Data extract:
(* ===== verification/HashProps.v ===== *)
(** * Hash tables are sets

    What the functions of a hash table do is what the same operations do on a
    set of elements, of which no two have equal keys; visiting and clearing a table
    meet each element once. *)
From S2P Require Import Prelude HashTable HashInv.
Open Scope Z_scope.

Section Props.
Context {K : Type} `{HL : HashLaws K}.
Implicit Types (w : ht K) (bs : list (list Z)).

(** ** The specification: the set of elements, and whether there is an array. *)
Record table := Table { members : gset Z; has_table : bool }.
(** The element of a set whose key is equal to that of [e]. *)
Definition find_in w (S : gset Z) (e : Z) : option Z := head (filter (fun x => eq_key w x e) (elements S)).
Inductive op := Find (e : Z) | Insert (malloc_ok realloc_ok : bool) (e : Z) | Replace (malloc_ok realloc_ok : bool) (e : Z) | Remove (e : Z)
  | FindOrInsert (malloc_ok realloc_ok : bool) (e new : Z).
Definition run_op w (o : op) : option (option Z * ht K) :=
  match o with
  | Find e => HT_FIND w e
  | Insert mo ro e => w ← HT_INSERT mo ro w e; Some (None, w)
  | Replace mo ro e => HT_REPLACE mo ro w e
  | Remove e => HT_REMOVE w e
  | FindOrInsert mo ro e new =>
      '(q, p, w) ← HT_FIND_OR_INSERT_ mo ro w e;
      match q with Some q => Some (Some q, w) | None => w ← HT_FOI_INSERT_ w e new p; Some (Some new, w) end
  end.
Definition spec_op w0 (a : table) (o : op) : option Z * table :=
  let S := members a in
  let without r := match r with Some x => S ∖ {[x]} | None => S end in
  match o with
  | Find e => (find_in w0 S e, a)
  | Insert _ _ e => (None, Table ({[e]} ∪ S) true)
  | Replace _ _ e => let r := find_in w0 S e in (r, Table ({[e]} ∪ without r) true)
  | Remove e => let r := find_in w0 S e in (r, Table (without r) (has_table a))
  | FindOrInsert _ _ e new => match find_in w0 S e with Some x => (Some x, Table S true) | None => (Some new, Table ({[new]} ∪ S) true) end
  end.
(** What a caller has to see to: elements are in memory, one that is inserted is
    not there yet, there is memory for a first array and there are fewer elements
    than the last prime allows. *)
Definition can_add (a : table) (mo ro : bool) : Prop := Z.of_nat (size (members a)) + 1 < max_load /\ (has_table a = true \/ mo = true \/ ro = true).
Definition legal w0 (a : table) (o : op) : Prop :=
  let in_memory e := is_Some (keys w0 e) in
  match o with
  | Find e | Remove e => in_memory e
  | Insert mo ro e => in_memory e /\ find_in w0 (members a) e = None /\ can_add a mo ro
  | Replace mo ro e => in_memory e /\ e ∉ members a /\ can_add a mo ro
  | FindOrInsert mo ro e new => in_memory e /\ eq_key w0 new e /\ new ∉ members a /\ can_add a mo ro
  end.
Fixpoint run w (os : list op) : option (list (option Z) * ht K) :=
  match os with [] => Some ([], w) | o :: os => '(r, w) ← run_op w o; '(rs, w) ← run w os; Some (r :: rs, w) end.
Fixpoint spec_run w0 (a : table) (os : list op) : list (option Z) * table :=
  match os with [] => ([], a) | o :: os => let '(r, a) := spec_op w0 a o in let '(rs, a) := spec_run w0 a os in (r :: rs, a) end.
Fixpoint legal_run w0 (a : table) (os : list op) : Prop :=
  match os with [] => True | o :: os => legal w0 a o /\ legal_run w0 (snd (spec_op w0 a o)) os end.

(** ** The representation. *)
Definition unlinked w bs : Prop := forall x e, x ∉ concat bs -> elts w !! x = Some e -> hte_next e = None.
Definition holds w (a : table) : Prop :=
  exists bs, table_ok w bs /\ (forall x, x ∈ members a <-> x ∈ concat bs) /\ (has_table a = true <-> hth_table w <> None) /\ unlinked w bs.

Lemma find_in_same w w0 S e : same_keys w0 w -> find_in w S e = find_in w0 S e.
Proof. intros E. unfold find_in. f_equal. apply list_filter_iff. intros x. by apply eq_key_same. Qed.
Lemma find_in_none w S e : (forall x, x ∈ S -> ~ eq_key w x e) -> find_in w S e = None.
Proof.
  intros Hn. unfold find_in. destruct (filter _ _) as [|x l] eqn:E; [done|]. assert (Hx : x ∈ filter (fun x => eq_key w x e) (elements S)) by (rewrite E; by left).
  apply list_elem_of_filter in Hx as [Hx Hs]. apply elem_of_elements in Hs. by apply Hn in Hx.
Qed.
Lemma find_in_none_inv w S e x : find_in w S e = None -> x ∈ S -> ~ eq_key w x e.
Proof.
  unfold find_in. intros E Hx Hk. apply head_None in E. apply elem_of_elements in Hx. assert (Hin : x ∈ filter (fun x => eq_key w x e) (elements S)) by by apply list_elem_of_filter.
  rewrite E in Hin. by apply elem_of_nil in Hin.
Qed.
Lemma find_in_some w S e x : x ∈ S -> eq_key w x e -> (forall y, y ∈ S -> eq_key w y x -> y = x) -> find_in w S e = Some x.
Proof.
  intros Hx Hk Hu. destruct (find_in w S e) as [y|] eqn:E; [|by apply (find_in_none_inv w S e x) in E].
  unfold find_in in E. apply head_Some in E as [l E]. assert (Hy : y ∈ filter (fun x => eq_key w x e) (elements S)) by (rewrite E; by left).
  apply list_elem_of_filter in Hy as [Hy Hs]. apply elem_of_elements in Hs. f_equal. apply Hu; [done|]. eapply eq_key_trans; [done|]. by apply eq_key_sym.
Qed.
Lemma found_find_in w bs S elm b pre post : table_ok w bs -> (forall x, x ∈ S <-> x ∈ concat bs) -> found_at w bs elm b pre post -> find_in w S elm = head post.
Proof.
  intros W HS (Hb & _ & Hp). destruct post as [|x post]; [apply find_in_none; intros x Hx; apply Hp; by apply HS|].
  assert (Hx : x ∈ concat bs) by (apply elem_of_concat; exists b, (pre ++ x :: post); split; [done | set_solver]).
  apply find_in_some; [by apply HS | done|]. intros y Hy E. apply (ok_unique w bs); [done | by apply HS | done | done].
Qed.
Lemma in_memory_entry w w0 e : same_keys w0 w -> is_Some (keys w0 e) -> exists y, elts w !! e = Some y.
Proof. intros E [k Hk]. rewrite <- (E e) in Hk. unfold keys in Hk. destruct (elts w !! e) as [y|]; [by exists y | done]. Qed.
Lemma same_set_hash w elm y : elts w !! elm = Some y -> forall x e, <[elm := Entry (key y) (hte_next y) (hashfn (key y))]> (elts w) !! x = Some e -> exists f, elts w !! x = Some f /\ hte_next e = hte_next f.
Proof. intros Hy x e He. destruct (decide (x = elm)) as [->|Hn]; [rewrite lookup_insert_eq in He; injection He as <-; by exists y | rewrite lookup_insert_ne in He by done; by exists e]. Qed.
Lemma size_members w bs (S : gset Z) : table_ok w bs -> (forall x, x ∈ S <-> x ∈ concat bs) -> size S = length (concat bs).
Proof.
  intros W HS. rewrite <- (size_list_to_set (C := gset Z) (concat bs)) by by eapply ok_nodup. f_equal. apply set_eq. intros x. rewrite HS. by rewrite elem_of_list_to_set.
Qed.
(** A search, up to what is done at the place that it gives. *)
Lemma search_ok w bs elm y : table_ok w bs -> unlinked w bs -> elts w !! elm = Some y ->
  exists w', HT_SET_HASH_ w elm = Some w' /\ table_ok w' bs /\ same_keys w w' /\ unlinked w' bs /\ hth_table w' = hth_table w /\
    (exists y', elts w' !! elm = Some y' /\ hte_hash y' = hashfn (key y') /\ key y' = key y) /\
    match hth_table w with
    | None => HT_FIND_P_ w' elm = Some None /\ bs = []
    | Some t => exists b pre post, HT_FIND_P_ w' elm = Some (Some (place_of b pre)) /\ HT_BUCKET_ w' elm = Some (place_of b []) /\ found_at w' bs elm b pre post /\ get w' (place_of b pre) = Some (head post)
    end.
Proof.
  intros W U Hy. destruct (set_hash_ok w bs elm y W Hy) as (w' & E & Ew & W' & Sk & Hy'). exists w'. split; [done|]. split; [done|]. split; [done|].
  split; [intros x e Hx He; rewrite Ew in He; destruct (same_set_hash w elm y Hy x e He) as (f & Hf & ->); by apply (U x f)|].
  assert (Et : hth_table w' = hth_table w) by by rewrite Ew. split; [done|]. split; [by eexists|]. destruct (hth_table w) as [t|] eqn:T.
  - destruct (HT_FIND_P_ok w' bs elm _ t W' Et Hy') as (b & pre & post & E1 & E2 & Hf); [done|]. exists b, pre, post. split; [done|]. split; [done|]. split; [done|]. by eapply get_found.
  - unfold HT_FIND_P_. rewrite Et. split; [done|]. pose proof (ok_table w bs W) as P. rewrite T in P. apply P.
Qed.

Exercise brief: Out of the material above, gather each line where "Lemma" appears.

Solved problem:
Lemma find_in_same w w0 S e : same_keys w0 w -> find_in w S e = find_in w0 S e.
Lemma find_in_none w S e : (forall x, x ∈ S -> ~ eq_key w x e) -> find_in w S e = None.
Lemma find_in_none_inv w S e x : find_in w S e = None -> x ∈ S -> ~ eq_key w x e.
Lemma find_in_some w S e x : x ∈ S -> eq_key w x e -> (forall y, y ∈ S -> eq_key w y x -> y = x) -> find_in w S e = Some x.
Lemma found_find_in w bs S elm b pre post : table_ok w bs -> (forall x, x ∈ S <-> x ∈ concat bs) -> found_at w bs elm b pre post -> find_in w S elm = head post.
Lemma in_memory_entry w w0 e : same_keys w0 w -> is_Some (keys w0 e) -> exists y, elts w !! e = Some y.
Lemma same_set_hash w elm y : elts w !! elm = Some y -> forall x e, <[elm := Entry (key y) (hte_next y) (hashfn (key y))]> (elts w) !! x = Some e -> exists f, elts w !! x = Some f /\ hte_next e = hte_next f.
Lemma size_members w bs (S : gset Z) : table_ok w bs -> (forall x, x ∈ S <-> x ∈ concat bs) -> size S = length (concat bs).
Lemma search_ok w bs elm y : table_ok w bs -> unlinked w bs -> elts w !! elm = Some y ->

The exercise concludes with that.